In Fig. 2C, the ΔMeth_composite of all cell types is plotted against the measured ΔMeth for that CpG in the whole blood sample; the composites of myeloid and lymphoid cell types are also plotted against whole blood. Figure 2C shows the highly significant correlation (r = 0.98, p = 7.2 × 10−55) between the composite ΔMeth values and whole blood ΔMeth values at 74 smoking-associated CpGs.
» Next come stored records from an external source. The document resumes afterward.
(** * Event normalisation, classification, authorisation and reply fallback
      of the Discord bot framework (lib/User.js, lib/UnifiedInteraction.js,
      lib/Command.js, lib/DiscordBot.js), as a shallow embedding.

    Conventions of the embedding.
    - A JavaScript value that is either absent (undefined / null) or an
      object is an [option]; a string-valued property that is tested for
      truthiness is an [option string] and the empty string is falsy, as in
      JavaScript.
    - Objects that the code mutates ([UnifiedInteraction], the listener table
      of the bot) are threaded explicitly.
    - Platform calls, log lines, emitted notifications and handler
      invocations are recorded, in program order, in a trace of [Effect]s;
      a thrown exception (or a rejected promise that is awaited) is the
      [Throw] outcome of the small writer/exception monad [Eff]. *)

From Stdlib Require Import Ascii String List Bool Arith ZArith Lia.
From stdpp Require Import base option list gmap strings.

Local Open Scope string_scope.
Local Open Scope list_scope.

(** ** JavaScript string primitives used by the sources *)

Module Js.

(** [s.startsWith(p)] *)
Definition startsWith (s p : string) : bool := String.prefix p s.

(** [s.slice(n)] for [0 <= n] *)
Fixpoint slice (s : string) (n : nat) : string :=
  match n, s with
  | O, _ => s
  | S n', String _ s' => slice s' n'
  | S _, EmptyString => EmptyString
  end.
The slopes for myeloid and lymphoid composites provide a view of the relative contribution that these cell-type groups make toward smoking-induced methylation changes in whole blood.
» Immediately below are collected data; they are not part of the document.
Lemma cycle_cache_testnet (w : World) (fuel : nat) (st : State Testnet.Row) :
  CACHE (Testnet.cycle w fuel st).2
  = CACHE (Testnet.fetch_trending_nfts w fuel (started st)).2.
Proof.
  unfold Testnet.cycle.
  match goal with
  | |- CACHE (bind _ (fun _ => bind ?m ?k) st).2 = _ =>
      change (CACHE (bind m k (started st)).2 = CACHE (m (started st)).2)
  end.
  apply cache_after_bind. intros df. keeps_calls.
Qed.

Lemma cycle_cache_troubleshoot (w : World) (fuel : nat) (st : State Troubleshoot.Row) :
  CACHE (Troubleshoot.cycle w fuel st).2
  = CACHE (Troubleshoot.fetch_trending_nfts w fuel (started st)).2.
Proof.
  unfold Troubleshoot.cycle.
  match goal with
  | |- CACHE (bind _ (fun _ => bind ?m ?k) st).2 = _ =>
      change (CACHE (bind m k (started st)).2 = CACHE (m (started st)).2)
  end.
  apply cache_after_bind. intros df. keeps_calls.
Qed.

Lemma fetched_is_cached {R} (row_of_asset : Asset -> Result R) (final : Response -> Prop)
    (funded : Z -> Prop) (w : World) (fuel : nat) (st s' : State R) (df : DataFrame R) :
  fetch_outcome row_of_asset final funded w fuel st s' (Val df) ->
  trending_nfts (CACHE s') = Some df.
Proof.
  intros [(df' & Hv & Hs) | [(_ & Hre) | (e & He & _)]].
  - injection Hs as -> ->. simpl. unfold cache_valid in Hv.
    destruct (trending_nfts (CACHE st)); [|discriminate].
    destruct (last_fetched (CACHE st)); [|discriminate].
    destruct (_ <? _)%Z; congruence.
  - destruct Hre as (evs & _ & Hout & _). destruct (Hout df eq_refl) as [_ ->].
    reflexivity.
  - discriminate He.
Qed.

(** X9.  Buying and relisting never touch the cache: after a cycle the cache
    is what its fetch left.  So the frame a cycle worked on stays cached,
    purchase or not, and the next cycle that starts within the TTL of the
    entry is served the same frame, with the listing just bought still in
    it.  Both scripts. *)
Theorem X9_purchase_keeps_cache (w : World) :
  ((forall tid price, keeps_cache (Testnet.execute_buy w tid price)) /\
   (forall fuel (st : State Testnet.Row),
       CACHE (Testnet.cycle w fuel st).2
       = CACHE (Testnet.fetch_trending_nfts w fuel (started st)).2) /\
   (forall fuel fuel' (st s1 : State Testnet.Row) df t,
       Testnet.fetch_trending_nfts w fuel (started st) = (Val df, s1) ->
       last_fetched (CACHE s1) = Some t ->
       let s2 := (Testnet.cycle w fuel st).2 in
       datetime_now w (tick s2) - t < CACHE_EXPIRATION ->
       Testnet.fetch_trending_nfts w fuel' (started s2) = served w (started s2) df)) /\
  ((forall tid price, keeps_cache (Troubleshoot.execute_buy w tid price)) /\
   (forall fuel (st : State Troubleshoot.Row),
       CACHE (Troubleshoot.cycle w fuel st).2
       = CACHE (Troubleshoot.fetch_trending_nfts w fuel (started st)).2) /\
   (forall fuel fuel' (st s1 : State Troubleshoot.Row) df t,
       Troubleshoot.fetch_trending_nfts w fuel (started st) = (Val df, s1) ->
       last_fetched (CACHE s1) = Some t ->
       let s2 := (Troubleshoot.cycle w fuel st).2 in
       datetime_now w (tick s2) - t < CACHE_EXPIRATION ->
       Troubleshoot.fetch_trending_nfts w fuel' (started s2) = served w (started s2) df)).
Proof.
  split; (split; [|split]).
  - intros. apply buy_keeps_cache_testnet.
  - intros. apply cycle_cache_testnet.
  - intros fuel fuel' st s1 df t Hfetch Ht s2 Hlt.
    assert (Hcache : CACHE (started s2) = CACHE s1).
    { unfold s2. simpl. now rewrite cycle_cache_testnet, Hfetch. }
    apply fetch_hit_testnet. apply cache_valid_hit with t; rewrite ?Hcache; auto.
    apply (fetched_is_cached Testnet.row_of_asset final_page_testnet (fun b => b = 0)
             w fuel (started st)).
    now apply fetch_cases_testnet.
  - intros. apply buy_keeps_cache_troubleshoot.
  - intros. apply cycle_cache_troubleshoot.
  - intros fuel fuel' st s1 df t Hfetch Ht s2 Hlt.
    assert (Hcache : CACHE (started s2) = CACHE s1).
    { unfold s2. simpl. now rewrite cycle_cache_troubleshoot, Hfetch. }
    apply fetch_hit_troubleshoot. apply cache_valid_hit with t; rewrite ?Hcache; auto.
    apply (fetched_is_cached Troubleshoot.row_of_asset final_page_troubleshoot
             (fun _ => True) w fuel (started st)).
    now apply fetch_cases_troubleshoot.
Qed.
Subtype shift in isolated B cells associated with smoking

A recent method from Salas et al. [30] used reference DNA methylation profiles from 12 leukocytes subtypes (neutrophils, eosinophils, basophils, monocytes, naïve and memory B cells, naïve and memory CD4 and CD8 T cells, natural killer, and CD4 T regulatory cells) to deconvolute the relative abundance of these subtypes in whole blood. We used this model to detect smoking-associated subtype shifts (especially from naïve to memory) within each isolated cell type. Table 2 lists the cell-type frequency averages in smokers and nonsmokers and p values for differences after adjusting for age, sex, ancestry, and BMI. CD4T cells and CD8T cells isolated from smokers displayed a trend, shifting from naïve to memory, while the shift toward memory within the isolated B cells was significant (nonsmokers, naive B cells 60.0% of total CD19+ B cells; smokers, naïve B cells 52.8%; padj = 0.033).
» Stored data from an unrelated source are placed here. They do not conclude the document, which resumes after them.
(** X2: [delete_menu_item] removes the first menu item with the given id
    and nothing else.  A malformed id fails with "Invalid id" (400) and an
    id that no menu item carries with "Item not found" (404), both leaving
    the store as it was; so deleting the same item again, when no other
    document carries its id, is an error and not a silent success. *)
Theorem delete_menu_item_outcome d item_id :
  let run := delete_menu_item item_id (Some d) in
  (ObjectId.of_str item_id = None -> run = (Raise invalid_id, Some d)) /\
  (forall o,
     ObjectId.of_str item_id = Some o ->
     Forall (fun x => ~ has_id o x) (Store.coll d "menuitem") ->
     run = (Raise item_not_found, Some d)) /\
  (forall o l1 doc l2,
     ObjectId.of_str item_id = Some o ->
     Store.coll d "menuitem" = (l1 ++ doc :: l2)%list ->
     Forall (fun x => ~ has_id o x) l1 ->
     has_id o doc ->
     let d' := <["menuitem" := (l1 ++ l2)%list]> d in
     run = (Ok true, Some d') /\
     (Forall (fun x => ~ has_id o x) l2 ->
      delete_menu_item item_id (Some d') = (Raise item_not_found, Some d'))).
Proof.
  cbv zeta. rewrite !delete_menu_item_run. split; [|split].
  - intros ->. reflexivity.
  - intros o -> Hnone.
    apply Forall_not_has_id, find_one_none in Hnone. rewrite Hnone. reflexivity.
  - intros o l1 doc l2 Ho Hc Hl1 Hdoc. rewrite Ho.
    pose proof (Forall_not_has_id _ _ Hl1) as Hm1. apply matches_by_id_iff in Hdoc.
    rewrite Hc, (find_one_split _ _ _ l2 Hm1 Hdoc), (delete_one_split _ _ _ l2 Hm1 Hdoc).
    split; [reflexivity|].
    intros Hl2. rewrite delete_menu_item_run, Ho, coll_insert_eq.
    assert (Hf : Store.find_one (by_id o) (l1 ++ l2) = None).
    { apply find_one_none, Forall_app. split; [exact Hm1|].
      apply Forall_not_has_id, Hl2. }
    rewrite Hf. reflexivity.
Qed.

(** Menu item 1 of the catalog, the tea, is deleted, and then it is gone. *)
Lemma delete_menu_item_outcome_witness :
  let d' := <["menuitem" := tail (Store.coll Scenario.catalog "menuitem")]> Scenario.catalog in
  delete_menu_item Scenario.tea_id (Some Scenario.catalog) = (Ok true, Some d') /\
  delete_menu_item Scenario.tea_id (Some d') = (Raise item_not_found, Some d').
Proof.
  pose proof (proj2 (proj2 (delete_menu_item_outcome Scenario.catalog Scenario.tea_id))
                1%N [] (default ∅ (head (Store.coll Scenario.catalog "menuitem")))
                (tail (Store.coll Scenario.catalog "menuitem"))
                eq_refl eq_refl (List.Forall_nil _) eq_refl) as [H1 H2].
  split; [exact H1|]. apply H2.
  repeat constructor; intros H; vm_compute in H; discriminate H.
Defined.

(** ** Listing *)

Lemma stringify_ids_ok docs :
  Forall has_object_id docs ->
  stringify_ids docs = Ok (map listed docs).
Proof.
  induction 1 as [|doc docs (o & Ho) _ IH]; simpl; [reflexivity|].
  unfold stringify_id, getitem, listed, get. rewrite Ho. simpl. rewrite IH. reflexivity.
Qed.

Lemma stringify_ids_key_error docs :
  Exists (fun doc => doc !! "_id" = None) docs ->
  stringify_ids docs = Raise KeyError.
Proof.
  induction 1 as [doc docs H|doc docs _ IH]; simpl.
  - unfold stringify_id, getitem. rewrite H. reflexivity.
  - unfold stringify_id, getitem. destruct (doc !! "_id"); simpl; [|reflexivity].
    rewrite IH. reflexivity.
Qed.

Lemma listed_id o doc :
  has_id o doc -> listed doc = <["_id" := VStr (ObjectId.to_str o)]> doc.
Proof. unfold listed, get, has_id. intros ->. reflexivity. Qed.

(** X3: [list_menu] and [list_orders] hand out one document for each
    stored one, in stored order, equal to it in every field but [_id],
    which is the 24-digit string of the stored object id; the rewriting of
    [_id] is done on what is handed out and the store stays as it was.  A
    stored document without [_id] makes them raise [KeyError]. *)
Theorem listing_outcome d :
  (Forall has_object_id (Store.coll d "menuitem") ->
   exists out,
     list_menu (Some d) = (Ok out, Some d) /\
     Forall2 (fun doc doc' =>
                (exists o, has_id o doc /\ doc' !! "_id" = Some (VStr (ObjectId.to_str o))) /\
                forall k, k <> "_id" -> doc' !! k = doc !! k)
             (Store.coll d "menuitem") out) /\
  (Forall has_object_id (Store.coll d "order") ->
   exists out,
     list_orders (Some d) = (Ok out, Some d) /\
     Forall2 (fun doc doc' =>
                (exists o, has_id o doc /\ doc' !! "_id" = Some (VStr (ObjectId.to_str o))) /\
                forall k, k <> "_id" -> doc' !! k = doc !! k)
             (Store.coll d "order") out) /\
  (Exists (fun doc => doc !! "_id" = None) (Store.coll d "menuitem") ->
   list_menu (Some d) = (Raise KeyError, Some d)) /\
  (Exists (fun doc => doc !! "_id" = None) (Store.coll d "order") ->
   list_orders (Some d) = (Raise KeyError, Some d)).
Proof.
  assert (Hl : forall docs : list document,
            Forall has_object_id docs ->
            Forall2 (fun doc doc' =>
                (exists o, has_id o doc /\ doc' !! "_id" = Some (VStr (ObjectId.to_str o))) /\
                forall k, k <> "_id" -> doc' !! k = doc !! k) docs (map listed docs)).
  { induction 1 as [|doc docs (o & Ho) _ IH]; simpl; constructor; [|exact IH].
    rewrite (listed_id o doc Ho). split.
    - exists o. split; [exact Ho|apply lookup_insert_eq].
    - intros k Hk. apply lookup_insert_ne. congruence. }
  unfold list_menu, list_orders. run_monad.
  repeat split.
  - intros H. exists (map listed (Store.coll d "menuitem")).
    rewrite (stringify_ids_ok _ H). split; [reflexivity|apply Hl, H].
  - intros H. exists (map listed (Store.coll d "order")).
    rewrite (stringify_ids_ok _ H). split; [reflexivity|apply Hl, H].
  - intros H. rewrite (stringify_ids_key_error _ H). reflexivity.
  - intros H. rewrite (stringify_ids_key_error _ H). reflexivity.
Qed.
Table 2 Estimated proportion of leukocyte subtypes within isolated cell-type fractions from nonsmokers and smokers

To further assess if this subtype shift in B cells associated with smoking was a general feature in whole blood, we re-analyzed our previously published smoking EWAS dataset (GSE85210) [40] to estimate B cell subtypes in whole blood from 253 individuals (172 smokers and 81 nonsmokers). We confirmed that smoking was associated with a significant shift from naïve B cells to memory B cells (nonsmokers, naïve B cells were 79.2% of total B cells and decreased to 66.9% of total B cells in smokers; a loss of -12.3%, p.adj = 9.3 × 10−7; Additional file 7: Table S4) and these changes were significant after adjusting for age, sex and ancestry. Furthermore, using methylation levels of AHRR cg05575921 as a quantitative biomarker of smoking exposure we observed a significant dose–response relationship (padj = 1.84 × 10−6) between smoking and naïve B cell subtype proportion (Additional file 2: Fig. S2). The original whole blood analysis of Su et al. [40] was adjusted for 6 cell types and identified 738 smCpGs at BF level. Following adjustment for 12 cell types, the number drops to 55, suggesting that the naïve-to-memory shifts in T and B cells may be important factors in other smoking studies.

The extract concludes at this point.